Polymicrobial sepsis is associated with the predominance of anti-inflammatory cytokines like IL-10 and the absence of a Th1 type response. Dendritic cells (DC) are potent antigen-presenting cells and play a key role in the induction of T cell responses. We investigated whether progenitor cells of DC in the bone marrow are modulated during sepsis in terms of DC differentiation and cytokine secretion. Twenty-four h after Cecal ligation and puncture (CLP) or sham operation, bone marrow cells were prepared and cultured in the presence of GM-CSF in order to generate bone marrow-derived DC (BMDC). BMDC were stimulated with CpG oligonucleotides and cytokine secretion was determined.
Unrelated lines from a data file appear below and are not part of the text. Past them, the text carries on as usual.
(** On a file stored with the default index, [load_data_indexed] returns
    the rows of [load_data]. *)
Lemma load_data_indexed_default (df : list RawOrder)
    (loaded : list (Z * Order)) :
  load_data_indexed (default_index df) = Ok loaded →
  loaded.*2 = load_data df.
Proof.
  intros ->%load_data_indexed_Ok. rewrite default_index_rows.
  unfold load_data, setitem_recency, default_index. apply list_eq. intros i.
  rewrite !list_lookup_fmap, !list_lookup_imap.
  destruct (df !! i) as [raw|]; [|done]. simpl. unfold series_at.
  rewrite decide_True by lia. by rewrite Nat2Z.id.
Qed.



(** X5: when all orders of the file carry the same timestamp, every entry
    of the per-customer Series is 0. *)
Theorem recency_series_one_timestamp (df : list RawOrder) (t : Z) :
  (∀ r, r ∈ df → raw_order_purchase_timestamp r = t) →
  Forall (λ o, o = Some 0) (recency_series df).
Proof.
  intros Hts. rewrite recency_series_customers.
  apply Forall_fmap, Forall_forall. intros c Hc%elem_of_sorted_customers.
  destruct (customer_recency_spec df c Hc) as (m & l & Hm & Hl & _ & Hrec).
  unfold compose. rewrite Hrec.
  apply series_max_spec in Hm as [(rm & -> & Hrm)%list_elem_of_fmap _].
  apply series_max_spec in Hl as [(rl & -> & Hrl)%list_elem_of_fmap _].
  apply list_elem_of_filter in Hrl as [_ Hrl].
  rewrite (Hts rm Hrm), (Hts rl Hrl), Z.sub_diag. done.
Qed.

Lemma recency_series_one_timestamp_witness :
  (∀ r, r ∈ orders_one_timestamp →
        raw_order_purchase_timestamp r = to_datetime 19723) ∧
  Forall (λ o, o = Some 0) (recency_series orders_one_timestamp).
Proof.
  assert (∀ r, r ∈ orders_one_timestamp →
               raw_order_purchase_timestamp r = to_datetime 19723) as Hts.
  { intros r Hr. unfold orders_one_timestamp in Hr.
    repeat (apply elem_of_cons in Hr as [->|Hr]; [reflexivity|]).
    by apply not_elem_of_nil in Hr. }
  split; [exact Hts|].
  apply (recency_series_one_timestamp orders_one_timestamp (to_datetime 19723) Hts).
Defined.

(** *** More on the filter *)

Lemma elem_of_filtered_df (df : list Order) (sel : Selection) (r : Order) :
  r ∈ filtered_df df sel ↔
  r ∈ df ∧ in_date_range (date_range sel) r ∧
  isin (sel_product_category sel) (product_category r).
Proof.
  unfold filtered_df. rewrite !list_elem_of_filter. tauto.
Qed.

(** X6: a date range whose end lies before its start gives an empty orders
    frame; no exception is raised. *)
Theorem filtered_df_reversed_range (df : list Order) (sel : Selection) :
  (date_range sel).2 < (date_range sel).1 → filtered_df df sel = [].
Proof.
  intros Hrev. rewrite filtered_df_as_one_filter. apply filter_none.
  intros r [_ [Hlo Hhi]]. unfold to_datetime, ns_per_day in *. nia.
Qed.

Lemma filtered_df_reversed_range_witness :
  (date_range select_reversed_range).2 < (date_range select_reversed_range).1 ∧
  filtered_df (load_data orders_three_customers) select_reversed_range = [].
Proof.
  split; [reflexivity|].
  apply (filtered_df_reversed_range (load_data orders_three_customers)
           select_reversed_range).
  reflexivity.
Defined.

(** X7: the filtered frames are sub-lists of the loaded ones: the filter
    never adds, duplicates, changes or reorders a row. *)
Theorem filtered_frames_sublist (df : list Order) (customer_df : list Customer)
    (sel : Selection) :
  filtered_df df sel `sublist_of` df ∧
  filtered_customer_df customer_df sel `sublist_of` customer_df.
Proof.
  split.
  - unfold filtered_df. etrans; apply sublist_filter.
  - apply sublist_filter.
Qed.

(** X8: widening the selection never loses a row: with a date range that
    contains the first one and a category list that contains the first one,
    the first filtered frame is a sub-list of the second. *)
Theorem filtered_df_monotone (df : list Order) (sel1 sel2 : Selection) :
  (date_range sel2).1 ≤ (date_range sel1).1 →
  (date_range sel1).2 ≤ (date_range sel2).2 →
  sel_product_category sel1 ⊆ sel_product_category sel2 →
  filtered_df df sel1 `sublist_of` filtered_df df sel2.
Proof.
  intros Hlo Hhi Hcat. rewrite !filtered_df_as_one_filter.
  rewrite <- (list_filter_filter_l _
    (λ r, isin (sel_product_category sel2) (product_category r) ∧
          in_date_range (date_range sel2) r)).
  - apply sublist_filter.
  - intros r [Hin [Hl Hh]]. split; [by apply Hcat|].
    unfold in_date_range, to_datetime, ns_per_day in *. lia.
Qed.

Lemma filtered_df_monotone_witness :
  (date_range select_default_range).1 ≤ (date_range select_electronics).1 ∧
  (date_range select_electronics).2 ≤ (date_range select_default_range).2 ∧
  sel_product_category select_electronics ⊆
    sel_product_category select_default_range ∧
  filtered_df (load_data orders_three_customers) select_electronics
    `sublist_of`
  filtered_df (load_data orders_three_customers) select_default_range.
Proof.
  assert (sel_product_category select_electronics ⊆
          sel_product_category select_default_range) as Hcat.
  { intros c Hc. apply list_elem_of_singleton in Hc as ->. left. }
  split; [by vm_compute|]. split; [by vm_compute|]. split; [exact Hcat|].
  apply (filtered_df_monotone (load_data orders_three_customers)
           select_electronics select_default_range);
    [by vm_compute|by vm_compute|exact Hcat].
Defined.

Lemma to_datetime_dt_date_le (ts : Z) : to_datetime (dt_date ts) ≤ ts.
Proof.
  unfold to_datetime, dt_date, ns_per_day.
  pose proof (Z.mul_div_le ts (86400 * 1000000000)). lia.
Qed.

Lemma to_datetime_dt_date_lt (ts : Z) :
  ts `mod` ns_per_day ≠ 0 → to_datetime (dt_date ts) < ts.
Proof.
  unfold to_datetime, dt_date, ns_per_day. intros Hmod.
  pose proof (Z.div_mod ts (86400 * 1000000000)).
  pose proof (Z.mod_pos_bound ts (86400 * 1000000000)). lia.
Qed.

(** X9: the end of the range is the midnight that opens the end date: an
    order of the end date is kept only when it was placed at midnight. *)
Theorem filtered_df_end_date_midnight (df : list Order) (sel : Selection)
    (r : Order) :
  r ∈ filtered_df df sel →
  dt_date (order_purchase_timestamp r) = (date_range sel).2 →
  order_purchase_timestamp r = to_datetime (date_range sel).2.
Proof.
  intros (_ & [_ Hhi] & _)%elem_of_filtered_df Hdate.
  pose proof (to_datetime_dt_date_le (order_purchase_timestamp r)) as Hle.
  rewrite Hdate in Hle. lia.
Qed.

Lemma filtered_df_end_date_midnight_witness :
  mkOrder "B" (to_datetime 19754) "furniture_decor" "furniture_decor" 700
    (Some 0) ∈ filtered_df view_two_categories select_default_range ∧
  dt_date (to_datetime 19754) = (date_range select_default_range).2 ∧
  to_datetime 19754 = to_datetime (date_range select_default_range).2.
Proof.
  assert (mkOrder "B" (to_datetime 19754) "furniture_decor" "furniture_decor"
            700 (Some 0) ∈ filtered_df view_two_categories select_default_range)
    as Hin.
  { vm_compute. right. left. }
  split; [exact Hin|]. split; [reflexivity|].
  apply (filtered_df_end_date_midnight view_two_categories
           select_default_range _ Hin).
  reflexivity.
Defined.

(** X10: under the default date range of the date picker the latest order
    of the frame is filtered out, unless it was placed at midnight. *)
Theorem default_date_range_drops_latest (df : list Order) (sel : Selection)
    (r : Order) (m : Z) :
  default_date_range df = Some (date_range sel) →
  series_max (order_purchase_timestamp <$> df) = Some m →
  order_purchase_timestamp r = m →
  m `mod` ns_per_day ≠ 0 →
  r ∉ filtered_df df sel.
Proof.
  unfold default_date_range. intros Hdef Hmax Hr Hmod.
  rewrite Hmax in Hdef.
  destruct (series_min (order_purchase_timestamp <$> df)) as [lo|];
    simplify_eq/=.
  intros (_ & [_ Hhi] & _)%elem_of_filtered_df.
  rewrite <- Hdef in Hhi. simpl in Hhi.
  pose proof (to_datetime_dt_date_lt _ Hmod). lia.
Qed.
In addition, CpG-stimulated BMDC were injected into healthy mice and the priming of T cells in the draining lymph nodes was analyzed in terms of IFN-γ secretion and proliferation. BMDC of septic and control mice secreted comparable amounts of TNF-α and IL-12 when stimulated with CpG. However, BMDC from septic mice released up to 3-fold more IL-10 than BMDC from sham mice. CpG-stimulated BMDC generated from sham and septic mice induced comparable Th cell proliferation in vivo. But, Th cells primed by BMDC from septic mice released 5-fold less IFN-γ. Thus, during polymicrobial sepsis, DC progenitor cells in the bone marrow are reprogrammed and give rise to DC that prevent the development of a protective Th1-type response.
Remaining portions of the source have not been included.